小野田 シナリオは公称ボリューム1.5倍ということになっています。家庭用に持ってきたときに、どこを伸ばそう、ということで、このゲームは女の子をプロデュースするゲームなので、コミュニケーションはもっとより深く、キャラクタと接するところは強化したほうがいいだろうということで、シナリオが増えました。システム上でも52週、1年間のプロデュースにもなったので、イベントも増やしていこうということになりました。それと、新キャラの分ですね。これもそこそこな量……このゲームは1つ要素が増えると、キャラクタの数だけ増える世界ですので、おのずと増えていくという感じですね。

 あとは映像そのもののグレードアップなどですね。そちらはまた別の脳みそを使うわけです。

オーディションが増加。ランク上位を狙うなら、限定オーディションにも勝ち抜かねば……
坂上 あとは、オーディションもかなり数が増えてますね。

石原 もともとこのゲームはオーディション1つの数字を変えるとバランスが大きく変わるゲームなんですよね。ちょっとした数字を変えるだけで全部変わってきちゃうんですよ。今までなら300万人獲得できたものが、1つのオーディションで獲得できる数を1,000人減らしただけで300万人に届かなくなってしまうとか。合格人数をちょっと変えるといきなり難しくなるとか。

 そういう意味では、Xbox 360版はオーディションの数や、レッスンとコミュニケーションがそれぞれ1日必要となるなど、ACでは1日の行動が2択だったものがオーディションか、レッスンか、営業かの3択になっていることが大きい。ゲームバランスがぜんぜん違います。またゼロからの攻略になりますので、AC版ユーザーも楽しめると思いますね。ボリュームだけじゃなく、そういった部分でも新しいゲームになっているといいきれます。

坂上 コミュニケーションだけで52週ということも可能ですし、レッスンとオーディションのみでハードに遊んでもらうこともできますし。まあ、この場合は「思い出」が増えないわけですが……そういった意味では、お客さんにこのゲームの目標を自由に選択できるようになったんじゃないですかね。

石原 多すぎるぐらいだと思います。

コミュニケーションの選択肢は毎回ランダム要素が含まれている
坂上 普通に考えたらコミュニケーションして、レッスンして、満遍なく育ててオーディションを受けてファン数を獲得していってください、ということなんですが、とりあえずの目標としては、女の子をグッドエンディングに導いてあげてほしいと。これがファン人数を100万人以上にしたいとか、アイドルマスターを目指すとなると、また攻略方法も違ってきます。遊ばせ方のバリエーションはいろいろあります。
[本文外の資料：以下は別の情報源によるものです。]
Lemma chunk_lookup_witness :
  (∀ i, ["a"; "b"; "c"; "d"; "e"] !! i
        = [["a"; "b"]; ["c"; "d"]; ["e"]] !! (i / 2)%nat
          ≫= λ c, c !! (i mod 2)%nat)
  ∧ (∀ k c, [["a"; "b"]; ["c"; "d"]; ["e"]] !! k = Some c →
            (S k < length [["a"; "b"]; ["c"; "d"]; ["e"]])%nat →
            length c = 2%nat).
Proof.
  apply (chunk_lookup ["a"; "b"; "c"; "d"; "e"] 2).
  - lia.
  - reflexivity.
Defined.

(** ** The pool once the caller is past [join] *)

Section Barrier.
Context {Job Result Out : Type}.
Variable parse : Job → Py.result Result.
Variable reduce : list Result → Py.result Out.
Variable jobs : list Job.

Local Abbreviation inv := (invariant parse reduce jobs).

Lemma settled_step t s : inv s → settled s → settled (Engine.step parse reduce t s).
Proof.
  intros (collected & Hm & Hcount & _) Hs.
  destruct s as [m p]. unfold settled in *. simpl in *.
  destruct t as [|n]; simpl.
  - unfold Engine.caller_step. simpl.
    destruct m as [[|job rest] next|count|[|k] out|out|v|e]; simpl in *;
      try done.
    + destruct next; simpl in *; done.
    + destruct (Engine.unfinished_tasks p) eqn:Hu; [|done].
      destruct count; simpl; by rewrite Hu.
    + destruct (Engine.results p); simpl; auto.
    + destruct (reduce out); simpl; auto.
  - unfold Engine.consumer_step. simpl.
    destruct (Engine.consumers p !! n) as [c|]; [|done].
    destruct c; simpl; try done.
    + destruct (Engine.queue p); simpl; auto.
    + destruct (parse job); simpl; auto.
    + destruct (Engine.unfinished_tasks p) eqn:Hu; simpl; [auto|].
      intros Hpast. specialize (Hs Hpast). done.
Qed.

Lemma settled_run sched s :
  inv s → settled s → settled (Engine.run parse reduce sched s).
Proof.
  revert s. induction sched as [|t sched IH]; intros s Hi Hs; [done|].
  rewrite run_cons. apply IH; [by apply invariant_step|by apply settled_step].
Qed.

Lemma owing_nil (cs : list (Engine.consumer Job Result)) :
  flat_map owing cs = [] → cs = repeat Engine.AtGet (length cs).
Proof.
  induction cs as [|c cs IH]; simpl; [done|].
  destruct c; simpl; try done. intros Hcs. by rewrite <- IH.
Qed.

Lemma held_putting_idle (n : nat) :
  flat_map (held (Job := Job) (Result := Result)) (repeat Engine.AtGet n) = []
  ∧ flat_map (putting (Job := Job) (Result := Result))
             (repeat Engine.AtGet n) = [].
Proof. induction n as [|n [IH1 IH2]]; simpl; done. Qed.

(** What holds of a batch once its caller is past [join]. *)
Lemma past_join_pool c sched :
  let s := Engine.run parse reduce sched (batch c jobs) in
  past_join (Engine.main s) →
  ∃ collected,
    caller_ok reduce (length jobs) (Engine.main s) collected
    ∧ Engine.queue (Engine.self_pool s) = []
    ∧ Engine.unfinished_tasks (Engine.self_pool s) = O
    ∧ Engine.consumers (Engine.self_pool s) = repeat Engine.AtGet c
    ∧ flat_map (success parse) jobs
      ≡ₚ collected ++ Engine.results (Engine.self_pool s).
Proof.
  intros s Hpast.
  assert (Hinv : inv s) by apply invariant_run, invariant_batch.
  assert (Hset : settled s).
  { apply settled_run; [apply invariant_batch|]. by intros []. }
  specialize (Hset Hpast).
  destruct Hinv as (collected & Hm & Hcount & Hperm).
  rewrite Hset in Hcount.
  assert (Hq : Engine.queue (Engine.self_pool s) = []).
  { destruct (Engine.queue (Engine.self_pool s)); [done|simpl in *; lia]. }
  assert (Ho : flat_map owing (Engine.consumers (Engine.self_pool s)) = []).
  { destruct (flat_map owing _); [done|]. rewrite Hq in Hcount. simpl in *. lia. }
  apply owing_nil in Ho.
  subst s. rewrite run_consumers_length in Ho. simpl in Ho.
  rewrite repeat_length in Ho.
  exists collected. repeat split; try done.
  unfold ledger in Hperm. cbv zeta in Hperm.
  rewrite Ho, Hq in Hperm.
  destruct (held_putting_idle c) as [-> ->] in Hperm.
  destruct (Engine.main _); simpl in *; try done;
    by rewrite Hperm, !app_nil_r.
Qed.

Lemma failure_perm (a b : list Job) :
  a ≡ₚ b →
  length (flat_map (failure parse) a) = length (flat_map (failure parse) b).
Proof. intros Hab. apply Permutation_length, Permutation_flat_map, Hab. Qed.

Lemma failures_step t s :
  inv s → failures_accounted parse jobs s →
  failures_accounted parse jobs (Engine.step parse reduce t s).
Proof.
  intros (collected & Hm & Hcount & _).
  destruct s as [m p]. unfold failures_accounted. simpl in *.
  intros Hf. destruct t as [|n]; simpl.
  - unfold Engine.caller_step. simpl.
    destruct m as [[|job rest] next|count|[|k] out|out|v|e]; simpl in *;
      try done.
    + by destruct next.
    + rewrite Hf. by rewrite <- (app_assoc (Engine.queue p)).
    + destruct (Engine.unfinished_tasks p); [destruct count|]; done.
    + by destruct (Engine.results p).
    + by destruct (reduce out).
  - unfold Engine.consumer_step. simpl.
    destruct (Engine.consumers p !! n) as [c|] eqn:Hc; [|done].
    destruct (flat_map_insert (held (Result := Result)) _ n c Hc)
      as (H & HH & HH').
    destruct (flat_map_insert (failed (Job := Job) (Result := Result)) _ n c Hc)
      as (F & HF & HF').
    destruct (flat_map_insert owing _ n c Hc) as (O & HO & _).
    rewrite HO in Hcount.
    assert (Hheld : ∀ c' rest,
               length (flat_map (failure parse)
                         (flat_map held (<[n:=c']> (Engine.consumers p)) ++ rest))
               = (length (flat_map (failure parse) (held c'))
                  + length (flat_map (failure parse) H)
                  + length (flat_map (failure parse) rest))%nat).
    { intros c' rest. rewrite flat_map_app, length_app.
      rewrite (failure_perm _ _ (HH' c')), flat_map_app, length_app. lia. }
    assert (Hfailed : ∀ c', length (flat_map failed (<[n:=c']> (Engine.consumers p)))
                            = (length (failed c') + length F)%nat).
    { intros c'. by rewrite HF', length_app. }
    rewrite flat_map_app, length_app in Hf.
    rewrite (failure_perm _ _ HH), flat_map_app, length_app in Hf.
    rewrite HF, length_app in Hf.
    destruct c as [|job|r|e| |e]; simpl in *.
    + destruct (Engine.queue p) as [|job rest] eqn:Hq; simpl in *;
        rewrite Hfailed, Hheld, ?Hq; simpl in *;
        rewrite ?length_app in *; first [exact Hf|simpl in *; lia].
    + assert (Hj : length (failure parse job)
                   = match parse job with inl _ => 1%nat | inr _ => 0%nat end)
        by (unfold failure; by destruct (parse job)).
      rewrite length_app in Hf.
      destruct (parse job) as [e|r] eqn:Hparse; simpl;
        rewrite Hfailed, Hheld; simpl in *; lia.
    + rewrite Hfailed, Hheld; simpl in *; lia.
    + rewrite Hfailed, Hheld; simpl in *; lia.
    + destruct (Engine.unfinished_tasks p) as [|u] eqn:Hu; simpl in *; [lia|].
      rewrite Hfailed, Hheld; simpl in *; lia.
    + rewrite Hfailed, Hheld; simpl in *; lia.
Qed.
 そこが先ほどもいったこのゲームの新しさでもあるんですよ。選択肢のランダム要素とか、最初は“ここはランダムなんだ……”と思うかもしれませんが、遊びこんでいくと、“ここがランダムじゃないと通り一辺倒な攻略になっちゃうな”とプレーヤーさんにもわかってもらえると思うんです。深みがでてくるというか。ランダムによって引き起こされた事象に育成プランをどう変更していくか?という臨機応変な対応を行なっていくことこそが、肝の1つですね。ホントはランダムって深みじゃないんですけど、このゲームは不思議なところがあって、普通ゲームはロジカルに組み立てていって深みを増すのに、このゲームは逆なんですよね。ランダム性を含めたところで深みを増していく特殊なゲームなので、そこがすごく面白いと思います。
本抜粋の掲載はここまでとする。